I never anticipated the election of 2016 would change my mind about early voting.  We voted early at the public library in our little town not because we can’t get to the polls on November 8 but because we are afraid to be at the polls on November 8.  We do not feel physically safe to stand among the residents of our town, waiting to cast our votes.  This isn’t how it should be but it’s our reality now.

One of the first thoughts that popped into my head when Carli came out to me as transgender was how on earth would I be able to keep her safe? I couldn’t be with her every second of every day.  What if I was at work when she was faced with a potential threat, physical harassment or violence?  I might not be there to steer her away from the gaggle of judgmental, ultra-conservative, small-minded people staring at her, looking her up and down, and whispering hateful and rude remarks under their breath (or out loud) as she walked by.  I couldn’t walk her into the restroom or dressing room every time she needed to use one.  Of course, she is perfectly capable of taking care of herself, but it is instinct to protect the people you love and I felt powerless to protect her from what could be very real physical threats.

I had no way to anticipate these threats would come from the very people vying to be elected to represent the American people  and from their supporters.

Transgender people are being murdered in record numbers across the country. Transgender students are systematically ostracized and marginalized by adults who refuse to accept the possibility of their existence.  Elected officials pandering to the powerful ultra-conservative right wing are demonizing innocent people for no reason other than to improve their name recognition and stir up major trouble.  Politicians are blatantly using fear to incite violence against people like my wife and friends.  Average citizens are deliberately choosing to remain ignorant of the facts and unconcerned for the well-being of others.  The fear-driven hatred is palpable and positively terrifying.  We can’t pull out of our driveway without being confronted with political signs promoting candidates who are determined to wipe LGBTQ people from the equation, eliminating all human rights of any kind.

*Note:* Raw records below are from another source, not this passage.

Definition writebuf (b : fprintbuf) : fprintbuf :=
  if fp_error b >? 0 then
    let result := write (fp_world b) (fp_buf b) in
    mkFprintbuf (fp_idx b)
      (if result >? 0 then fp_result b + result else fp_result b)
      (if negb (result =? fp_idx b) then (if result <? 0 then result else 0)
       else fp_error b)
      (fp_buf b) (fp_world b ++ [fp_buf b])
  else b.
Definition fputch (ch : Z) (b : fprintbuf) : fprintbuf :=
  let b := mkFprintbuf (fp_idx b + 1) (fp_result b) (fp_error b)
             (fp_buf b ++ [u8 ch]) (fp_world b) in
  if fp_idx b =? 256 then
    let b := writebuf b in
    mkFprintbuf 0 (fp_result b) (fp_error b) [] (fp_world b)
  else b.
(** The value returned and the chunks written. *)
Definition vfprintf (fuel : nat) (fmt : list Z) (ap : list varg) :
    fres (Z * list (list Z)) :=
  match vprintfmt fputch fuel (lview fmt) 0 ap (mkFprintbuf 0 0 1 [] []) with
  | FDone b =>
      let b := if fp_idx b >? 0 then writebuf b else b in
      FDone (if negb (fp_result b =? 0) then fp_result b else fp_error b, fp_world b)
  | FBadArg => FBadArg
  | FNoFuel => FNoFuel
  end.
End fprintf.

(** *** [vsnprintf] *)
Record sprintbuf : Type := mkSprintbuf {
  sb_mem : mem; sb_buf : Z; sb_ebuf : Z; sb_cnt : Z }.
Definition sprintputch (ch : Z) (b : sprintbuf) : sprintbuf :=
  let cnt := sb_cnt b + 1 in
  if sb_buf b <? sb_ebuf b
  then mkSprintbuf (store8 (sb_mem b) (sb_buf b) ch) (sb_buf b + 1) (sb_ebuf b) cnt
  else mkSprintbuf (sb_mem b) (sb_buf b) (sb_ebuf b) cnt.
Definition vsnprintf (fuel : nat) (m : mem) (buf n : Z) (fmt : list Z) (ap : list varg) :
    fres (Z * mem) :=
  let b := mkSprintbuf m buf (buf + n - 1) 0 in
  if (buf =? 0) || (n <? 1) then FDone (- E_INVAL, m)
  else
    match vprintfmt sprintputch fuel (lview fmt) 0 ap b with
    | FDone b => FDone (sb_cnt b, store8 (sb_mem b) (sb_buf b) 0)
    | FBadArg => FBadArg
    | FNoFuel => FNoFuel
    end.

(** ** readline *)
Definition BUFLEN : Z := 1024.
Inductive rl_result : Type :=
| RLine (line : list Z)           (* [return buf] *)
| RNull (c : Z).                  (* end of file or read error [c] *)

(** [input] is what successive [getchar] calls return, [i] the index into
    [buf] and [line] its first [i] characters; [echo] collects the
    [cputchar] calls.  [None]: the input ran out before the call returned. *)
Fixpoint readline_loop (input : list Z) (echoing : bool) (i : Z) (line echo : list Z) :
    option (rl_result * list Z * list Z) :=
  match input with
  | [] => None
  | c :: input' =>
      if c <? 0 then Some (RNull c, echo, input')
      else if (c =? 8) || (c =? 127) then
        if i >? 0
        then readline_loop input' echoing (i - 1) (removelast line)
               (if echoing then echo ++ [8] else echo)
        else readline_loop input' echoing i line echo
      else if (c >=? 32) && (i <? BUFLEN - 1) then
        readline_loop input' echoing (i + 1) (line ++ [u8 c])
          (if echoing then echo ++ [c] else echo)
      else if (c =? 10) || (c =? 13) then
        Some (RLine line, (if echoing then echo ++ [10] else echo), input')
      else readline_loop input' echoing i line echo
  end.
Definition readline (input : list Z) (echoing : bool) :=
  readline_loop input echoing 0 [] [].

(** * Theorems *)

(** [putch] called on each character of [out], in order. *)
Definition feed {P} (putch : Z -> P -> P) (out : list Z) (pd : P) : P :=
  foldl (fun pd ch => putch ch pd) pd out.

Lemma feed_app {P} (putch : Z -> P -> P) o1 o2 pd :
  feed putch (o1 ++ o2) pd = feed putch o2 (feed putch o1 pd).
Proof. apply foldl_app. Qed.
Lemma feed_emit o pd : feed emit o pd = pd ++ o.
Proof.
  revert pd. induction o as [|c o IH]; intros pd; [by rewrite app_nil_r|].
  change (feed emit (c :: o) pd) with (feed emit o (emit c pd)).
  rewrite IH. unfold emit. by rewrite <- app_assoc.
Qed.

Lemma put_n_feed {P} (putch : Z -> P -> P) n c pd :
  put_n putch n c pd = feed putch (replicate n c) pd.
Proof. revert pd. induction n as [|n IH]; intros pd; simpl; [done|]. by rewrite IH. Qed.

(** ** Numbers *)

(** The number a digit sequence denotes, most significant digit first. *)
Definition digits_val (base : Z) (ds : list Z) : Z :=
  foldl (fun acc d => acc * base + d) 0 ds.

Lemma digits_val_snoc base ds d :
  digits_val base (ds ++ [d]) = digits_val base ds * base + d.
Proof. unfold digits_val. by rewrite foldl_app. Qed.

(** [ds] is the base-[base] numeral of [num]: digits in range, no leading
    zero (except for 0 itself), and the right value. *)
Definition numeral (base num : Z) (ds : list Z) : Prop :=
  digits_val base ds = num /\ Forall (fun d => 0 <= d < base) ds /\
  (exists d ds', ds = d :: ds' /\ (d = 0 -> num = 0 /\ ds' = [])).

Lemma numeral_snoc base num ds : 2 <= base -> base <= num ->
  numeral base (num / base) ds -> numeral base num (ds ++ [num mod base]).
Proof.
  intros Hb Hn (Hv & Hr & d & ds' & -> & Hz).
  pose proof (Z.mod_pos_bound num base ltac:(lia)).
  pose proof (Z.div_mod num base ltac:(lia)).
  assert (1 <= num / base) by (apply Z.div_le_lower_bound; lia).
  split_and!.
  - rewrite digits_val_snoc, Hv. lia.
  - apply Forall_app. split; [done|]. by constructor.
  - exists d, (ds' ++ [num mod base]). split; [done|]. intros ->. lia.
Qed.

Lemma numeral_single base num : 0 <= num < base -> numeral base num [num mod base].
Proof.
  intros Hn. rewrite Z.mod_small by lia. split_and!.
  - unfold digits_val. simpl. lia.
  - by constructor.
  - exists num, []. split; [done|]. intros; split; [lia|done].
Qed.

Lemma printnum_rec_S {P} (putch : Z -> P -> P) f num base width padc pd :
  printnum_rec putch (S f) num base width padc pd =
  putch (digit_char (num mod base))
    (if num >=? base
     then printnum_rec putch f (num / base) base (width - 1) padc pd
     else put_n putch (Z.to_nat (width - 1)) padc pd).
Proof. done. Qed.

Lemma printnum_rec_spec {P} (putch : Z -> P -> P) f num base width padc pd :
  2 <= base -> 0 <= num < 2 ^ Z.of_nat (S f) ->
  exists ds, numeral base num ds /\ (length ds <= S f)%nat /\
    printnum_rec putch (S f) num base width padc pd =
    feed putch (replicate (Z.to_nat (width - Z.of_nat (length ds))) padc ++
                (digit_char <$> ds)) pd.
Proof.
  intros Hb. revert num width. induction f as [|f IH]; intros num width Hn.
  all: rewrite printnum_rec_S, Z.geb_leb; destruct (Z.leb_spec base num) as [Hc|Hc];
    [|exists [num mod base]; rewrite put_n_feed, feed_app;
      split; [apply numeral_single; lia|split; [simpl; lia|done]]].
  - exfalso. change (2 ^ Z.of_nat 1) with 2 in Hn. lia.
  - destruct (IH (num / base) (width - 1)) as (ds & Hds & Hlen & Heq).
    { rewrite Nat2Z.inj_succ, Z.pow_succ_r in Hn by lia. split; [apply Z.div_pos; lia|].
      apply Z.div_lt_upper_bound; [lia|]. nia. }
    exists (ds ++ [num mod base]). split; [by apply numeral_snoc|]. split.
    + rewrite length_app. simpl. lia.
    + rewrite length_app, fmap_app, app_assoc, feed_app, Heq. simpl.
      by replace (width - 1 - Z.of_nat (length ds)) with
        (width - Z.of_nat (length ds + 1)) by lia.
Qed.

Lemma printnum_feed {P} (putch : Z -> P -> P) num base width padc pd :
  2 <= base -> 0 <= num < 2 ^ 32 ->
  exists ds, numeral base num ds /\ (length ds <= 33)%nat /\
    printnum putch num base width padc pd =
    feed putch (replicate (Z.to_nat (width - Z.of_nat (length ds))) padc ++
                (digit_char <$> ds)) pd.
Proof.
  intros Hb Hn. unfold printnum. rewrite u32_small by lia.
  apply printnum_rec_spec; [done|]. change (2 ^ Z.of_nat 33) with (2 ^ 33). lia.
Qed.

(** ** Every callback sees the same characters

    A map [h] between cookies that commutes with the callbacks commutes with
    the whole formatter, so each user of it is a fold of its callback over
    the character stream of [format]. *)
Definition fres_map {P Q} (h : P -> Q) (r : fres P) : fres Q :=
  match r with FDone pd => FDone (h pd) | FBadArg => FBadArg | FNoFuel => FNoFuel end.

Section morphism.
Context {P Q : Type} (put1 : Z -> P -> P) (put2 : Z -> Q -> Q) (h : P -> Q).
Hypothesis h_put : forall c p, h (put1 c p) = put2 c (h p).

Lemma put_n_morph n c p : put_n put2 n c (h p) = h (put_n put1 n c p).
Proof. revert p. induction n as [|n IH]; intros p; simpl; [done|]. by rewrite <- h_put. Qed.

Lemma printnum_morph num base width padc p :
  printnum put2 num base width padc (h p) = h (printnum put1 num base width padc p).
Proof.
  unfold printnum. generalize (u32 num) as k. generalize 33%nat as f. intros f.
  revert width p. induction f as [|f IH]; intros width p k; [done|].
  rewrite !printnum_rec_S. destruct (k >=? base).
  - by rewrite IH, h_put.
  - by rewrite put_n_morph, h_put.
Qed.

Lemma put_str_morph s prec width alt p :
  put_str put2 s prec width alt (h p) =
  let '(w, p') := put_str put1 s prec width alt p in (w, h p').
Proof.
  revert prec width p. induction s as [|b s IH]; intros prec width p; simpl; [done|].
  destruct (_ || _); [|done]. destruct (alt && _); by rewrite <- h_put, IH.
Qed.

Lemma fmt_s_morph sp s p : fmt_s put2 sp s (h p) = h (fmt_s put1 sp s p).
Proof.
  unfold fmt_s. destruct ((sp_width sp >? 0) && _).
  - rewrite put_n_morph, put_str_morph. destruct (put_str put1 _ _ _ _ _) as [w p'].
    by rewrite put_n_morph.
  - rewrite put_str_morph. destruct (put_str put1 _ _ _ _ _) as [w p'].
    by rewrite put_n_morph.
Qed.

Lemma vprintfmt_morph_both f :
  (forall fmt i ap p,
    vprintfmt put2 f fmt i ap (h p) = fres_map h (vprintfmt put1 f fmt i ap p)) /\
  (forall fmt i ap sp p,
    reswitch put2 f fmt i ap sp (h p) = fres_map h (reswitch put1 f fmt i ap sp p)).
Proof.
  induction f as [|f [IHv IHr]]; [done|]. split.
  - intros fmt i ap p. simpl.
    repeat case_match; try done. by rewrite <- h_put.
  - intros fmt i ap sp p. destruct sp as [padc width prec lflag alt]. simpl.
    repeat match goal with
    | |- context [if ?b then _ else _] => destruct b
    | |- context [match ?ap with [] => _ | _ => _ end] => destruct ap as [|[] ?]
    | |- context [match getint ?a ?l with _ => _ end] => destruct (getint a l) as [[]|]
    | |- context [match getuint ?a ?l with _ => _ end] => destruct (getuint a l) as [[]|]
    | |- context [match scan_precision ?a ?b ?c ?d ?e with _ => _ end] =>
        destruct (scan_precision a b c d e) as [[]|]
    | |- context [match error_string ?a with _ => _ end] => destruct (error_string a)
    end; try done; rewrite <- ?h_put, ?fmt_s_morph, ?printnum_morph, ?IHv, ?IHr; try done.
    all: repeat match goal with
    | |- context [match fres_map h ?r with _ => _ end] => destruct r; simpl
    end; by rewrite ?IHv.
Qed.
End morphism.

Lemma vprintfmt_format {P} (putch : Z -> P -> P) f fmt ap pd :
  vprintfmt putch f (lview fmt) 0 ap pd =
  fres_map (fun out => feed putch out pd) (format f fmt ap).
Proof.
  unfold format.
  rewrite <- (proj1 (vprintfmt_morph_both emit putch (fun out => feed putch out pd)
    ltac:(intros c o; unfold emit; by rewrite feed_app) f)). done.
Qed.

(** A fold invariant for a callback. *)
Lemma feed_ind {P} (putch : Z -> P -> P) (I : list Z -> P -> Prop) pd :
  I [] pd -> (forall o c p, I o p -> I (o ++ [c]) (putch c p)) ->
  forall out, I out (feed putch out pd).
Proof.
  intros H0 Hs out. induction out as [|c out IH] using rev_ind; [done|].
  rewrite feed_app. by apply Hs.
Qed.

So what options did Carli and I have?  We could stand in line for hours with the narrow-minded, ultra-conservative people in our town and run the risk of waiting with people who hate Carli simply because she exists. We could stand in line and listen to people glorifying candidates who would rub her out of existence, wondering if we will make it back to the car safely or be accosted by protesters standing inches beyond the legal buffer zone.  Or we could vote early, taking advantage of an accommodation we have always felt didn’t apply to us, giving up the hope of feeling the excitement and patriotism we felt in 2008 when we held hands in line and voted together for the first time. Or we could simply not vote, but this was really never on the table.  Voting is something we must do, it’s in our American DNA.

Yes, we voted early and to our great relief the poll workers were delightful and didn’t even flinch at Carli, one of them even complimenting her on her makeup. We could still hear people whispering around us, giving those sideways glances that come from people who don’t want to be outright rude but still want the people with them to “take a look at that.”  It could have been much worse and it’s likely to be much worse for many marginalized populations tomorrow at the polls.

We voted early and we voted like our lives depend on it. Because Carli’s life and the lives of all LGBTQ people in the country quite literally do.